[Dataset excerpts]

(** X3. [removeTask] inside the list returns [true] and deletes the record
    at [index]: the list is one shorter, the records before [index] stay in
    place and the later ones move one place to the front; outside the list
    it returns [false] and changes nothing. *)
Theorem removeTask_shifts_left (index : Z) (tm : t) :
  let r := removeTask index tm in
  let n := Z.of_nat (length (tasks tm)) in
  ((0 <= index < n)%Z →
     r.1 = true
     ∧ S (length (tasks r.2)) = length (tasks tm)
     ∧ notifications r.2 = S (notifications tm)
     ∧ (∀ k, (k < Z.to_nat index)%nat → tasks r.2 !! k = tasks tm !! k)
     ∧ (∀ k, (Z.to_nat index ≤ k)%nat → tasks r.2 !! k = tasks tm !! S k))
  ∧ ((index < 0 ∨ n <= index)%Z → r = (false, tm)).
Proof.
  cbv zeta. split.
  - intros H. unfold removeTask. rewrite outOfRange_false by done.
    cbn [fst snd tasks notifications notifyListeners].
    split; [done|]. split.
    { rewrite length_delete; [lia|]. apply lookup_lt_is_Some_2. lia. }
    split; [done|]. split.
    + intros k Hk. by apply list_lookup_delete_lt.
    + intros k Hk. by apply list_lookup_delete_ge.
  - intros H. unfold removeTask. by rewrite outOfRange_true.
Qed.

Lemma exchanged_back (i j : nat) (l l' l'' : list Task) :
  exchanged i j l l' → exchanged i j l' l'' → l'' = l.
Proof.
  intros (_ & Hi & Hj & Hk) (_ & Hi' & Hj' & Hk').
  apply list_eq. intros k.
  destruct (decide (k = i)) as [->|Hne1]; [congruence|].
  destruct (decide (k = j)) as [->|Hne2]; [congruence|].
  rewrite Hk' by done. by apply Hk.
Qed.

Lemma exchanged_unique (i j : nat) (l l1 l2 : list Task) :
  exchanged i j l l1 → exchanged i j l l2 → l1 = l2.
Proof.
  intros (_ & Hi & Hj & Hk) (_ & Hi' & Hj' & Hk').
  apply list_eq. intros k.
  destruct (decide (k = i)) as [->|Hne1]; [congruence|].
  destruct (decide (k = j)) as [->|Hne2]; [congruence|].
  rewrite Hk' by done. by apply Hk.
Qed.

(** X4. A move is undone by the opposite move of the record's new place:
    after [moveTaskUp index] the call [moveTaskDown (index - 1)] gives the
    original list back, and after [moveTaskDown index] the call
    [moveTaskUp (index + 1)] does. *)
Theorem move_undone_by_opposite_move (index : Z) (tm : t) :
  let n := Z.of_nat (length (tasks tm)) in
  ((0 < index < n)%Z →
     let r := moveTaskDown (index - 1) (moveTaskUp index tm).2 in
     r.1 = true ∧ tasks r.2 = tasks tm)
  ∧ ((0 <= index < n - 1)%Z →
     let r := moveTaskUp (index + 1) (moveTaskDown index tm).2 in
     r.1 = true ∧ tasks r.2 = tasks tm).
Proof.
  cbv zeta. split; intros H.
  - destruct (moveTaskUp_inside index tm H) as (l1 & E1 & X1).
    rewrite E1. cbn [snd].
    destruct (moveTaskDown_inside (index - 1) (mk l1 (S (notifications tm))))
      as (l2 & E2 & X2).
    { cbn [tasks]. destruct X1 as [-> _]. lia. }
    rewrite E2. cbn [fst snd tasks] in *. split; [done|].
    replace (Z.to_nat (index - 1)) with (Z.to_nat index - 1)%nat in X2 by lia.
    replace (Z.to_nat index - 1 + 1)%nat with (Z.to_nat index) in X2 by lia.
    by apply (exchanged_back _ _ _ _ _ X1 X2).
  - destruct (moveTaskDown_inside index tm H) as (l1 & E1 & X1).
    rewrite E1. cbn [snd].
    destruct (moveTaskUp_inside (index + 1) (mk l1 (S (notifications tm))))
      as (l2 & E2 & X2).
    { cbn [tasks]. destruct X1 as [-> _]. lia. }
    rewrite E2. cbn [fst snd tasks] in *. split; [done|].
    replace (Z.to_nat (index + 1) - 1)%nat with (Z.to_nat index) in X2 by lia.
    replace (Z.to_nat (index + 1)) with (Z.to_nat index + 1)%nat in X2 by lia.
    by apply (exchanged_back _ _ _ _ _ X1 X2).
Qed.

Lemma exchanged_adjacent (i : nat) (l l' : list Task) (a b : Task) :
  l !! i = Some a → l !! S i = Some b → exchanged i (S i) l l' →
  l' = take i l ++ b :: a :: drop (S (S i)) l.
Proof.
  intros Ha Hb (Hlen & Hi & Hj & Hk).
  assert (Hl : (S i < length l)%nat) by (by apply lookup_lt_Some in Hb).
  assert (Htake : length (take i l) = i) by (rewrite length_take; lia).
  apply list_eq. intros k.
  destruct (decide (k < i)%nat) as [Hlt|Hge].
  - rewrite lookup_app_l by lia. rewrite lookup_take_lt by done.
    apply Hk; lia.
  - rewrite lookup_app_r by lia. rewrite Htake.
    destruct (decide (k = i)) as [->|Hne1].
    { rewrite Nat.sub_diag. cbn. congruence. }
    destruct (decide (k = S i)) as [->|Hne2].
    { replace (S i - i)%nat with 1%nat by lia. cbn. congruence. }
    replace (k - i)%nat with (S (S (k - i - 2))) by lia.
    change (l' !! k = drop (S (S i)) l !! (k - i - 2)%nat).
    rewrite lookup_drop. rewrite Hk by done. f_equal. lia.
Qed.

(** X5. A move that takes place only reorders: the new list has the two
    neighbours in the opposite order between the same front and back parts,
    so it is a permutation of the old list. A move that does not take place
    leaves the list, so every call keeps the records and their number. *)
Theorem moves_permute_the_tasks (index : Z) (tm : t) :
  tasks (moveTaskUp index tm).2 ≡ₚ tasks tm
  ∧ tasks (moveTaskDown index tm).2 ≡ₚ tasks tm
  ∧ ((0 <= index < Z.of_nat (length (tasks tm)) - 1)%Z →
     ∃ a b, tasks tm !! Z.to_nat index = Some a
            ∧ tasks tm !! S (Z.to_nat index) = Some b
            ∧ tasks (moveTaskDown index tm).2
              = take (Z.to_nat index) (tasks tm)
                ++ b :: a :: drop (S (S (Z.to_nat index))) (tasks tm)
            ∧ tasks (moveTaskUp (index + 1) tm).2
              = tasks (moveTaskDown index tm).2).
Proof.
  assert (Hdown : ∀ idx, (0 <= idx < Z.of_nat (length (tasks tm)) - 1)%Z →
    ∃ a b, tasks tm !! Z.to_nat idx = Some a
           ∧ tasks tm !! S (Z.to_nat idx) = Some b
           ∧ tasks (moveTaskDown idx tm).2
             = take (Z.to_nat idx) (tasks tm)
               ++ b :: a :: drop (S (S (Z.to_nat idx))) (tasks tm)
           ∧ tasks (moveTaskUp (idx + 1) tm).2 = tasks (moveTaskDown idx tm).2).
  { intros idx H.
    destruct (lookup_lt_is_Some_2 (tasks tm) (Z.to_nat idx)) as [a Ha]; [lia|].
    destruct (lookup_lt_is_Some_2 (tasks tm) (S (Z.to_nat idx))) as [b Hb]; [lia|].
    exists a, b. split; [done|]. split; [done|].
    destruct (moveTaskDown_inside idx tm H) as (l1 & E1 & X1).
    destruct (moveTaskUp_inside (idx + 1) tm) as (l2 & E2 & X2); [lia|].
    rewrite E1, E2. cbn [snd tasks].
    replace (Z.to_nat idx + 1)%nat with (S (Z.to_nat idx)) in X1 by lia.
    replace (Z.to_nat (idx + 1) - 1)%nat with (Z.to_nat idx) in X2 by lia.
    replace (Z.to_nat (idx + 1)) with (S (Z.to_nat idx)) in X2 by lia.
    split; [by apply exchanged_adjacent|].
    by apply (exchanged_unique _ _ _ _ _ X2 X1). }
  assert (Hperm : ∀ idx, tasks (moveTaskDown idx tm).2 ≡ₚ tasks tm).
  { intros idx.
    destruct (decide (0 <= idx < Z.of_nat (length (tasks tm)) - 1)%Z) as [H|H].
    - destruct (Hdown idx H) as (a & b & Ha & Hb & -> & _).
      rewrite <- (take_drop_middle (tasks tm) (Z.to_nat idx) a Ha) at 3.
      rewrite (drop_S (tasks tm) b (S (Z.to_nat idx)) Hb).
      apply Permutation_app_head. apply perm_swap.
    - rewrite moveTaskDown_boundary by lia. done. }
  split; [|split; [apply Hperm | apply Hdown]].
  destruct (decide (0 < index < Z.of_nat (length (tasks tm)))%Z) as [H|H].
  - destruct (Hdown (index - 1)%Z) as (_ & _ & _ & _ & _ & Heq); [lia|].
    replace (index - 1 + 1)%Z with index in Heq by lia.
    rewrite Heq. apply Hperm.
  - rewrite moveTaskUp_boundary by lia. done.
Qed.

• PROBLEM TO SOLVE
The answer must hold only the lines from the first line of the data through the line bearing "cbn [fst snd tasks notifications", returned exactly.

• OUTPUT FOR THIS TASK
(** X3. [removeTask] inside the list returns [true] and deletes the record
    at [index]: the list is one shorter, the records before [index] stay in
    place and the later ones move one place to the front; outside the list
    it returns [false] and changes nothing. *)
Theorem removeTask_shifts_left (index : Z) (tm : t) :
  let r := removeTask index tm in
  let n := Z.of_nat (length (tasks tm)) in
  ((0 <= index < n)%Z →
     r.1 = true
     ∧ S (length (tasks r.2)) = length (tasks tm)
     ∧ notifications r.2 = S (notifications tm)
     ∧ (∀ k, (k < Z.to_nat index)%nat → tasks r.2 !! k = tasks tm !! k)
     ∧ (∀ k, (Z.to_nat index ≤ k)%nat → tasks r.2 !! k = tasks tm !! S k))
  ∧ ((index < 0 ∨ n <= index)%Z → r = (false, tm)).
Proof.
  cbv zeta. split.
  - intros H. unfold removeTask. rewrite outOfRange_false by done.
    cbn [fst snd tasks notifications notifyListeners].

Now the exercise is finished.